Q&A
Matthew Burdis
What’s your background?
I was born in Newcastle upon Tyne in 1993. I initially began making and studying sculpture and then moved into video and film.
What influences you artistically?
I find myself being more and more influenced by reading than anything else: a mix between fiction and autobiographical writing.
How do you start a new work?
My work usually begins with a specific place: either one which I have visited physically or experienced in a removed capacity, such as in a film or a photograph. I initially build around either an image and / or an object from this location.
What are you working on right now?
I am currently making a work that exists as both a film and as a performance called Interior (The Spectator). This work has come out of working for the then studio and now estate of the painter Howard Hodgkin. The first memory I have of Howard is from twelve years ago, when I was fifteen years old on an annual school trip to Tate Britain, where I saw his painting Clean Sheets. It is the only work I can recall from that trip. The painting is a lot bigger than I remember it, the composition and colours remain the same.
My next encounter would be nine years later when I began working at his home and studio in January 2017, at the same time Howard was in India painting. Whilst he was in India, giving past memories a physical form, I was in his home, archiving and itemising those that had already found a tangible existence. As I awaited his return home, I listened to interviews of him as I logged the thousands of analogue photographs in his library, directly beneath his studio. His voice in my ears and his still image in my hands.

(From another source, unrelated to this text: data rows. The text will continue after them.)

Lemma on_back_ok bs buffers : buffers <> [] ->
  exists b', on_back bs buffers = Some b' /\ concat b' = concat buffers ++ bs /\ b' <> [].
Proof.
  induction buffers as [|b [|b2 bufs] IH]; intros H; [done| |].
  - exists [b ++ bs]; cbn; by rewrite !app_nil_r.
  - destruct IH as (b' & E & Hc & Hn); [done|]; exists (b :: b'); cbn [on_back] in *; rewrite E; cbn [mbind option_bind].
    split_and!; [done| |done]; cbn [concat] in *; by rewrite Hc, <- !app_assoc.
Qed.

Lemma append_size_ok buffers ty n : 0 <= n < 2 ^ 32 ->
  exists b', append_size buffers ty n = Some b' /\ b' <> [] /\
    concat b' = concat buffers ++ [ty] ++ to_string n ++ [13; 10].
Proof.
  intros Hn; unfold append_size.
  assert (exists b0, match buffers with [] => [[]] | _ => buffers end = b0 /\ b0 <> [] /\ concat b0 = concat buffers)
    as (b0 & -> & H0 & C0) by (destruct buffers; eexists; done).
  replace (u32 n) with n by (unfold u32; symmetry; apply Z.mod_small; lia).
  destruct (on_back_ok [ty] b0 H0) as (b1 & -> & C1 & H1); cbn [mbind option_bind].
  destruct (on_back_ok (to_string n) b1 H1) as (b2 & -> & C2 & H2); cbn [mbind option_bind].
  destruct (on_back_ok [13; 10] b2 H2) as (b3 & -> & C3 & H3).
  exists b3; split_and!; [done|done|]; by rewrite C3, C2, C1, C0, <- !app_assoc.
Qed.

Lemma append_ok buffers a : zlen a < 2 ^ 32 ->
  exists b', append buffers a = Some b' /\ b' <> [] /\ concat b' = concat buffers ++ wire (Bulk a).
Proof.
  intros Ha; unfold append; destruct (append_size_ok buffers 36 (zlen a)) as (b1 & -> & H1 & C1); [lia|].
  cbn [mbind option_bind]; destruct (_ <? _).
  - eexists; split; [done|]; split; [by destruct b1|].
    rewrite !concat_app, C1; cbn [concat wire]; rewrite !app_nil_r, <- !app_assoc; done.
  - destruct (on_back_ok a b1 H1) as (b2 & -> & C2 & H2); cbn [mbind option_bind].
    destruct (on_back_ok [13; 10] b2 H2) as (b3 & -> & C3 & H3); exists b3; split_and!; [done|done|].
    rewrite C3, C2, C1; cbn [wire]; rewrite <- !app_assoc; done.
Qed.

Lemma append_all_ok args : Forall (fun w => zlen w < 2 ^ 32) args -> forall buffers,
  exists b', append_all buffers args = Some b' /\ concat b' = concat buffers ++ concat (map wire (map Bulk args)).
Proof.
  induction 1 as [|a args Ha _ IH]; intros buffers; cbn [append_all map concat]; [exists buffers; by rewrite app_nil_r|].
  destruct (append_ok buffers a Ha) as (b1 & -> & H1 & C1); cbn [mbind option_bind].
  destruct (IH b1) as (b2 & -> & C2); exists b2; split; [done|]; by rewrite C2, C1, <- app_assoc.
Qed.

Lemma encode_into_ok buffers c args : words_ok (c :: args) ->
  exists b', encode_into buffers c args = Some b' /\ concat b' = concat buffers ++ wire (command_value (c :: args)).
Proof.
  intros [Hn Hw]; unfold encode_into; destruct (append_size_ok buffers 42 (zlen args + 1)) as (b1 & -> & H1 & C1);
    [cbn [length] in Hn; lia|]; cbn [mbind option_bind].
  change (b ← append b1 c; append_all b args) with (append_all b1 (c :: args)).
  destruct (append_all_ok (c :: args) Hw b1) as (b2 & -> & C2); exists b2; split; [done|].
  rewrite C2, C1; unfold command_value; cbn [wire]; rewrite length_map; cbn [length].
  replace (Z.of_nat (S (length args))) with (zlen args + 1) by lia; rewrite <- !app_assoc; done.
Qed.

Lemma encode_eq c args : encode c args = encode_into [] c args.
Proof. reflexivity. Qed.

Lemma foldl_arg args : forall e, foldl arg e args = mkEncoder (buffers_ e) (cmd_args_ e ++ args).
Proof.
  induction args as [|a args IH]; intros [b c]; cbn [foldl]; [by rewrite app_nil_r|].
  rewrite IH; cbn; by rewrite <- app_assoc.
Qed.

Lemma encode_queued_ok c args : words_ok (c :: args) ->
  exists b', encode_queued c args encoder_new = Some (b', encoder_new) /\ concat b' = wire (command_value (c :: args)).
Proof.
  intros H; unfold encode_queued; cbn [begin encoder_new buffers_ mbind option_bind cmd cmd_args_].
  rewrite foldl_arg; unfold command_end; cbn [buffers_ cmd_args_ mbind option_bind app].
  destruct (encode_into_ok [] c args H) as (b' & -> & C); exists b'; done.
Qed.
End RespEncoder.

(* ------------------------------------------------------------------ *)
(** * Requests and responses *)
Module RedisMessage.
Import RespEncoder.

Record RedisRequest := mkRequest { body_ : list Z; cmd_counter_ : Z; encoder_ : encoder }.

Definition RedisRequest_new : RedisRequest := mkRequest [] 0 encoder_new.

(** The methods of the class; the number of [IncrByFloat] is given as the text
    [std::to_string] makes of it. *)
Inductive method :=
  | Get (key : list Z) | MGet (keys : list (list Z))
  | Set_ (key value : list Z) | SetWithExpire (key value : list Z) (second : Z)
  | MSet (kvs : list (list Z * list Z))
  | Exists (key : list Z) | Delete (key : list Z)
  | Incr (key : list Z) | IncrBy (key : list Z) (by_ : Z) | IncrByFloat (key by_ : list Z)
  | Decr (key : list Z) | DecrBy (key : list Z) (by_ : Z)
  | Select (db : list Z) | Auth (password : list Z)
  | TTL (key : list Z) | Persist (key : list Z) | Expire (key : list Z) (second : Z)
  | Ping.

(** [for (auto& buffer : buffers) body_.append(..); cmd_counter_++;] *)
Definition add_command (buffers : list (list Z)) (r : RedisRequest) : RedisRequest :=
  mkRequest (body_ r ++ concat buffers) (u32 (cmd_counter_ r + 1)) (encoder_ r).

Definition add_encoded (cmd : String.string) (args : list (list Z)) (r : RedisRequest) : option RedisRequest :=
  buffers ← encode (str cmd) args; Some (add_command buffers r).

Definition add_queued (cmd : String.string) (args : list (list Z)) (r : RedisRequest) : option RedisRequest :=
  '(buffers, e) ← encode_queued (str cmd) args (encoder_ r);
  Some (add_command buffers (mkRequest (body_ r) (cmd_counter_ r) e)).

Definition perform (m : method) (r : RedisRequest) : option RedisRequest :=
  match m with
  | Get key => add_encoded "GET" [key] r
  | MGet keys => add_queued "MGET" keys r
  | Set_ key value => add_encoded "SET" [key; value] r
  | SetWithExpire key value second => add_encoded "SET" [key; value; str "EX"; to_string (u32 second)] r
  | MSet kvs => add_queued "MSET" (concat (map (fun kv => [kv.1; kv.2]) kvs)) r
  | Exists key => add_encoded "EXISTS" [key] r
  | Delete key => add_encoded "DEL" [key] r
  | Incr key => add_encoded "INCR" [key] r
  | IncrBy key by_ => add_encoded "INCRBY" [key; to_string (u64 by_)] r
  | IncrByFloat key by_ => add_encoded "INCRBYFLOAT" [key; by_] r
  | Decr key => add_encoded "DECR" [key] r
  | DecrBy key by_ => add_encoded "DECRBY" [key; to_string (u64 by_)] r
  | Select db => add_encoded "SELECT" [db] r
  | Auth password => add_encoded "AUTH" [password] r
  | TTL key => add_encoded "TTL" [key] r
  | Persist key => add_encoded "PERSIST" [key] r
  | Expire key second => add_encoded "EXPIRE" [key; to_string (u64 second)] r
  | Ping => add_encoded "PING" [] r
  end.

Fixpoint perform_all (ms : list method) (r : RedisRequest) : option RedisRequest :=
  match ms with [] => Some r | m :: ms => r ← perform m r; perform_all ms r end.

Definition AsHeartbeat (r : RedisRequest) : option RedisRequest :=
  perform Ping (mkRequest [] 0 (encoder_ r)).

Definition RedisRequest_IsHeartbeat (r : RedisRequest) : bool := bool_decide (body_ r = str "PING").

(** ** Responses *)

Record RedisResponse := mkResponse { results_ : list value }.

Definition AddResult (v : value) (r : RedisResponse) : RedisResponse := mkResponse (results_ r ++ [v]).
Definition Count (r : RedisResponse) : Z := zlen (results_ r).

(** A buffer is not terminated: [strncmp(s.data(), ..)] goes on into the bytes
    that follow the contents in memory, [past s]. *)
Definition memory_prefix (past : list Z -> list Z) (s : list Z) (n : nat) : list Z := take n (s ++ past s).

Definition RedisResponse_IsHeartbeat (past : list Z -> list Z) (r : RedisResponse) : bool :=
  match results_ r with
  | [Str s] => bool_decide (map tolower (memory_prefix past s 4) = str "pong")
  | _ => false
  end.

Definition value_type (v : value) : Z :=
  match v with Null => 0 | Str _ => 1 | Err _ => 2 | Integer _ => 3 | Bulk _ => 4 | Arr _ => 5 end.

Definition dump_element (v : value) : list Z :=
  match v with
  | Null => str "null"
  | Err s | Str s | Bulk s => str "'" ++ s ++ str "'"
  | _ => str "'unknown type'"
  end.

Fixpoint dump_elements (vs : list value) : list Z :=
  match vs with
  | [] => []
  | [v] => dump_element v
  | v :: vs => dump_element v ++ str ", " ++ dump_elements vs
  end.

(** One line of [DebugDump] and what it leaves of the value: the local copy of an
    array takes its elements. *)
Definition dump_value (i : Z) (v : value) : list Z * value :=
  let line text := str "index:" ++ to_string i ++ str " type:" ++ to_string (value_type v) ++ str " res:" ++ text ++ [10] in
  match v with
  | Err s | Str s | Bulk s => (line s, v)
  | Integer n => (line (to_string n), v)
  | Null => (line (str "null"), v)
  | Arr vs => (line (dump_elements vs), Arr [])
  end.

Fixpoint dump_from (i : Z) (vs : list value) : list Z * list value :=
  match vs with
  | [] => ([], [])
  | v :: vs =>
      let '(t, v) := dump_value i v in
      let '(ts, vs) := dump_from (i + 1) vs in (t ++ ts, v :: vs)
  end.

Definition DebugDump (r : RedisResponse) : list Z * RedisResponse :=
  let '(t, vs) := dump_from 0 (results_ r) in (t, mkResponse vs).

Almost immediately on his return home, Howard Hodgkin died, aged eighty-four on March 9, 2017. The anticipation of meeting him is a feeling that still persists. Interior (The Spectator) is built up of hundreds of still images, all but two of which were taken by myself, accompanied by a narration of musings and thoughts. That said, it is not so much about Howard Hodgkin, but around ideas concerning personal and collective memory, around knowing those we have never met. At a time when so many of us follow or look into the lives of others, I find myself thinking about what identity means now and how an object or an image can represent this.